* **TASK STATEMENT**
Your answer is the lines below, exactly, from the one that contains "w_features_file : option JVal;" through the one that contains "(w_FEATURES w) (w_ORIGINAL_ROLE_STATE w) (f", both included.

____________________

(* ===== verification/Platform.v ===== *)
(** * Platform: the discord.js world the handlers act on

    This file holds the state the bot shares with the chat platform.
    - [Guild]: a server.  It has its owner, its members, its bans, the
      server-side state of its roles, the permissions of the bot's own
      member, its audit trail and whether [LOG_CHANNEL_ID] resolves in it.
    - [AuditEntry]: one entry of the audit trail.  The trail is eventually
      consistent.  [ae_created] is the entry's [createdTimestamp] and
      [ae_visible] is the time from which [fetchAuditLogs] returns it.
    - [Effect]: an outbound call that changes something outside the
      process: ban, unban, kick, role edits, a log embed, a DM.
    - [Event]: a gateway event the bot listens to.  The interval tick of
      the sweep is one too.
    - [World]: the platform together with the process state of
      [src/index.js].  That is [FEATURES], [ORIGINAL_ROLE_STATE],
      [REVERTING_ROLES], [LOG_CHAN_OBJ] and the files.  It also holds the
      trace of performed effects, the queue of gateway events those
      effects cause, and an oracle [w_fails] that says which platform call
      fails at which time.

    A performed effect changes the guild the way the platform does.  A
    ban removes the member and adds the ban; a role edit changes the
    role.  The effect also appends the bot's own audit entry and queues
    the gateway events the platform will send back ([perform]). *)

From S2P Require Import Prelude Text Store Features Baseline.
From Stdlib Require Import ZArith.
Import Text Store Features Baseline.

Module Platform.



Inductive AuditType : Type :=
| MemberBanAdd | ChannelDelete | RoleDelete | RoleUpdate | MemberKick | BotAdd.

#[export] Instance AuditType_eq_dec : EqDecision AuditType.
Proof. solve_decision. Defined.

Record AuditEntry : Type := mkEntry {
  ae_type : AuditType;
  ae_target : option string;
  ae_executor : option string;
  ae_created : Z;
  ae_visible : Z
}.

Inductive Perm : Type := ViewAuditLog | BanMembers | ManageRoles.

#[export] Instance Perm_eq_dec : EqDecision Perm.
Proof. solve_decision. Defined.

Record Guild : Type := mkGuild {
  g_id : string;
  g_ownerId : string;
  g_name : string;
  g_members : gset string;
  g_bans : gset string;
  g_roles : gmap string Role;
  g_me_perms : list Perm;
  g_audit : list AuditEntry;   (* newest first *)
  g_has_log : bool;
  g_member_roles : gmap string (gset string);  (* member.roles.cache, by member id *)
  g_managed : gset string;     (* the ids of the managed (integration) roles *)
  g_me_top : Z;                (* me.roles.highest.position *)
  g_viewers : option (gset string)  (* who can view CHANNEL_TO_CHECK, if it is cached *)
}.

Inductive Effect : Type :=
| EBan (g uid : string)
| EUnban (g uid : string)
| EKick (g uid : string)
| ESetPermissions (g rid : string) (p : Z)
| ESetPosition (g rid : string) (pos : Z)
| ESend (ch title : string)
| EDM (uid : string)
| EAddRole (g uid rid : string)
| ERemoveRole (g uid rid : string).

Inductive Call : Type :=
| CEffect (e : Effect)
| CFetchAudit (g : string)
| CFetchLogChannel (g : string)
| CFetchRoles (g : string)
| CFetchMember (g uid : string)
| CFetchMembers (g : string)
| CFetchUser (uid : string).

Inductive Event : Type :=
| EvBanAdd (g uid : string)
| EvChannelDelete (g cid cname : string)
| EvRoleDelete (g : string) (r : Role)
| EvRoleCreate (g : string) (r : Role)
| EvRoleUpdate (g : string) (oldr newr : Role)
| EvMemberRemove (g uid : string)
| EvMemberAdd (g uid : string) (is_bot : bool)
| EvTick.

Record World : Type := mkWorld {
  w_now : Z;
  w_bot : string;                    (* client.user.id *)
  w_lag : Z;                         (* audit-trail lag of the bot's own entries *)
  w_guilds : list Guild;             (* client.guilds.cache, in order *)
  w_fs : FS;
  w_features_file : option JVal;
  w_FEATURES : JObject;
  w_ORIGINAL_ROLE_STATE : RoleMap;
  w_REVERTING_ROLES : gset string;
  w_LOG_CHAN_OBJ : option string;
  w_trace : list Effect;             (* performed effects, oldest first *)
  w_pending : list Event;            (* gateway events still to dispatch *)
  w_fails : Z -> Call -> bool
}.

Definition LOG_CHANNEL_ID : string := "1431477498100715650"%string.

(** ** Field updates *)

Definition set_fs (f : FS -> FS) (w : World) : World :=
  mkWorld (w_now w) (w_bot w) (w_lag w) (w_guilds w) (f (w_fs w)) (w_features_file w)
    (w_FEATURES w) (w_ORIGINAL_ROLE_STATE w) (w_REVERTING_ROLES w) (w_LOG_CHAN_OBJ w)
    (w_trace w) (w_pending w) (w_fails w).

Definition set_features (F : JObject) (file : option JVal) (w : World) : World :=
  mkWorld (w_now w) (w_bot w) (w_lag w) (w_guilds w) (w_fs w) file
    F (w_ORIGINAL_ROLE_STATE w) (w_REVERTING_ROLES w) (w_LOG_CHAN_OBJ w)
    (w_trace w) (w_pending w) (w_fails w).

Definition set_roles (f : RoleMap -> RoleMap) (w : World) : World :=
  mkWorld (w_now w) (w_bot w) (w_lag w) (w_guilds w) (w_fs w) (w_features_file w)
    (w_FEATURES w) (f (w_ORIGINAL_ROLE_STATE w)) (w_REVERTING_ROLES w) (w_LOG_CHAN_OBJ w)
    (w_trace w) (w_pending w) (w_fails w).

Definition set_reverting (f : gset string -> gset string) (w : World) : World :=
  mkWorld (w_now w) (w_bot w) (w_lag w) (w_guilds w) (w_fs w) (w_features_file w)
    (w_FEATURES w) (w_ORIGINAL_ROLE_STATE w) (f (w_REVERTING_ROLES w)) (w_LOG_CHAN_OBJ w)
    (w_trace w) (w_pending w) (w_fails w).

Definition set_now (t : Z) (w : World) : World :=
  mkWorld t (w_bot w) (w_lag w) (w_guilds w) (w_fs w) (w_features_file w)
    (w_FEATURES w) (w_ORIGINAL_ROLE_STATE w) (w_REVERTING_ROLES w) (w_LOG_CHAN_OBJ w)
    (w_trace w) (w_pending w) (w_fails w).

Definition set_pending (p : list Event) (w : World) : World :=
  mkWorld (w_now w) (w_bot w) (w_lag w) (w_guilds w) (w_fs w) (w_features_file w)
    (w_FEATURES w) (w_ORIGINAL_ROLE_STATE w) (w_REVERTING_ROLES w) (w_LOG_CHAN_OBJ w)
    (w_trace w) p (w_fails w).

Definition set_logchan (c : option string) (w : World) : World :=
  mkWorld (w_now w) (w_bot w) (w_lag w) (w_guilds w) (w_fs w) (w_features_file w)
    (w_FEATURES w) (w_ORIGINAL_ROLE_STATE w) (w_REVERTING_ROLES w) c
    (w_trace w) (w_pending w) (w_fails w).

(** The platform side of a performed effect. *)
Definition set_platform (gs : list Guild) (tr : list Effect) (p : list Event) (w : World) : World :=
  mkWorld (w_now w) (w_bot w) (w_lag w) gs (w_fs w) (w_features_file w)
    (w_FEATURES w) (w_ORIGINAL_ROLE_STATE w) (w_REVERTING_ROLES w) (w_LOG_CHAN_OBJ w)
    tr p (w_fails w).

(** ** Guilds *)

Definition guild_of (w : World) (g : string) : option Guild :=
  List.find (fun gd => bool_decide (g_id gd = g)) (w_guilds w).

Definition map_guild (g : string) (f : Guild -> Guild) (gs : list Guild) : list Guild :=
  map (fun gd => if decide (g_id gd = g) then f gd else gd) gs.

Definition with_members (f : gset string -> gset string) (gd : Guild) : Guild :=
  mkGuild (g_id gd) (g_ownerId gd) (g_name gd) (f (g_members gd)) (g_bans gd) (g_roles gd)
    (g_me_perms gd) (g_audit gd) (g_has_log gd) (g_member_roles gd) (g_managed gd) (g_me_top gd) (g_viewers gd).

Definition with_bans (f : gset string -> gset string) (gd : Guild) : Guild :=
  mkGuild (g_id gd) (g_ownerId gd) (g_name gd) (g_members gd) (f (g_bans gd)) (g_roles gd)
    (g_me_perms gd) (g_audit gd) (g_has_log gd) (g_member_roles gd) (g_managed gd) (g_me_top gd) (g_viewers gd).

Definition with_roles (f : gmap string Role -> gmap string Role) (gd : Guild) : Guild :=
  mkGuild (g_id gd) (g_ownerId gd) (g_name gd) (g_members gd) (g_bans gd) (f (g_roles gd))
    (g_me_perms gd) (g_audit gd) (g_has_log gd) (g_member_roles gd) (g_managed gd) (g_me_top gd) (g_viewers gd).

Definition with_entry (e : AuditEntry) (gd : Guild) : Guild :=
  mkGuild (g_id gd) (g_ownerId gd) (g_name gd) (g_members gd) (g_bans gd) (g_roles gd)
    (g_me_perms gd) (e :: g_audit gd) (g_has_log gd) (g_member_roles gd) (g_managed gd) (g_me_top gd) (g_viewers gd).

Definition with_member_roles (uid : string) (f : gset string -> gset string) (gd : Guild) : Guild :=
  mkGuild (g_id gd) (g_ownerId gd) (g_name gd) (g_members gd) (g_bans gd) (g_roles gd)
    (g_me_perms gd) (g_audit gd) (g_has_log gd)
    (<[uid := f (default ∅ (g_member_roles gd !! uid))]> (g_member_roles gd)) (g_managed gd) (g_me_top gd) (g_viewers gd).

(** [isProtectedId(guild, id)]: the owner or the bot itself. *)
Definition isProtectedId (w : World) (gd : Guild) (id : string) : bool :=
  bool_decide (id = g_ownerId gd \/ id = w_bot w).

Definition has_perm (gd : Guild) (p : Perm) : bool := bool_decide (p ∈ g_me_perms gd).

(** ** Performing an effect *)

(** The bot's own audit entry for an action it performs now. *)
Definition bot_entry (w : World) (t : AuditType) (target : string) : AuditEntry :=
  mkEntry t (Some target) (Some (w_bot w)) (w_now w) (w_now w + w_lag w).

Definition is_member (w : World) (g uid : string) : bool :=
  match guild_of w g with
  | Some gd => bool_decide (uid ∈ g_members gd)
  | None => false
  end.

(** [await guild.members.fetch(id)]: it rejects for an id that is not a
    member, or when the platform fails. *)
Definition fetchMember (g uid : string) : M World unit :=
  fun w => if is_member w g uid && negb (w_fails w (w_now w) (CFetchMember g uid))
           then (Ok tt, w) else (Exn, w).

Definition role_in (w : World) (g rid : string) : option Role :=
  match guild_of w g with
  | Some gd => g_roles gd !! rid
  | None => None
  end.

Definition with_permissions (r : Role) (p : Z) : Role :=
  mkRole (r_id r) (r_name r) (r_position r) p.

Definition with_position (r : Role) (pos : Z) : Role :=
  mkRole (r_id r) (r_name r) pos (r_permissions r).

____________________

* **REPLY**
  w_features_file : option JVal;
  w_FEATURES : JObject;
  w_ORIGINAL_ROLE_STATE : RoleMap;
  w_REVERTING_ROLES : gset string;
  w_LOG_CHAN_OBJ : option string;
  w_trace : list Effect;             (* performed effects, oldest first *)
  w_pending : list Event;            (* gateway events still to dispatch *)
  w_fails : Z -> Call -> bool
}.

Definition LOG_CHANNEL_ID : string := "1431477498100715650"%string.

(** ** Field updates *)

Definition set_fs (f : FS -> FS) (w : World) : World :=
  mkWorld (w_now w) (w_bot w) (w_lag w) (w_guilds w) (f (w_fs w)) (w_features_file w)
    (w_FEATURES w) (w_ORIGINAL_ROLE_STATE w) (w_REVERTING_ROLES w) (w_LOG_CHAN_OBJ w)
    (w_trace w) (w_pending w) (w_fails w).

Definition set_features (F : JObject) (file : option JVal) (w : World) : World :=
  mkWorld (w_now w) (w_bot w) (w_lag w) (w_guilds w) (w_fs w) file
    F (w_ORIGINAL_ROLE_STATE w) (w_REVERTING_ROLES w) (w_LOG_CHAN_OBJ w)
    (w_trace w) (w_pending w) (w_fails w).

Definition set_roles (f : RoleMap -> RoleMap) (w : World) : World :=
  mkWorld (w_now w) (w_bot w) (w_lag w) (w_guilds w) (w_fs w) (w_features_file w)
    (w_FEATURES w) (f (w_ORIGINAL_ROLE_STATE w)) (w_REVERTING_ROLES w) (w_LOG_CHAN_OBJ w)
    (w_trace w) (w_pending w) (w_fails w).

Definition set_reverting (f : gset string -> gset string) (w : World) : World :=
  mkWorld (w_now w) (w_bot w) (w_lag w) (w_guilds w) (w_fs w) (w_features_file w)
    (w_FEATURES w) (w_ORIGINAL_ROLE_STATE w) (f (w_REVERTING_ROLES w)) (w_LOG_CHAN_OBJ w)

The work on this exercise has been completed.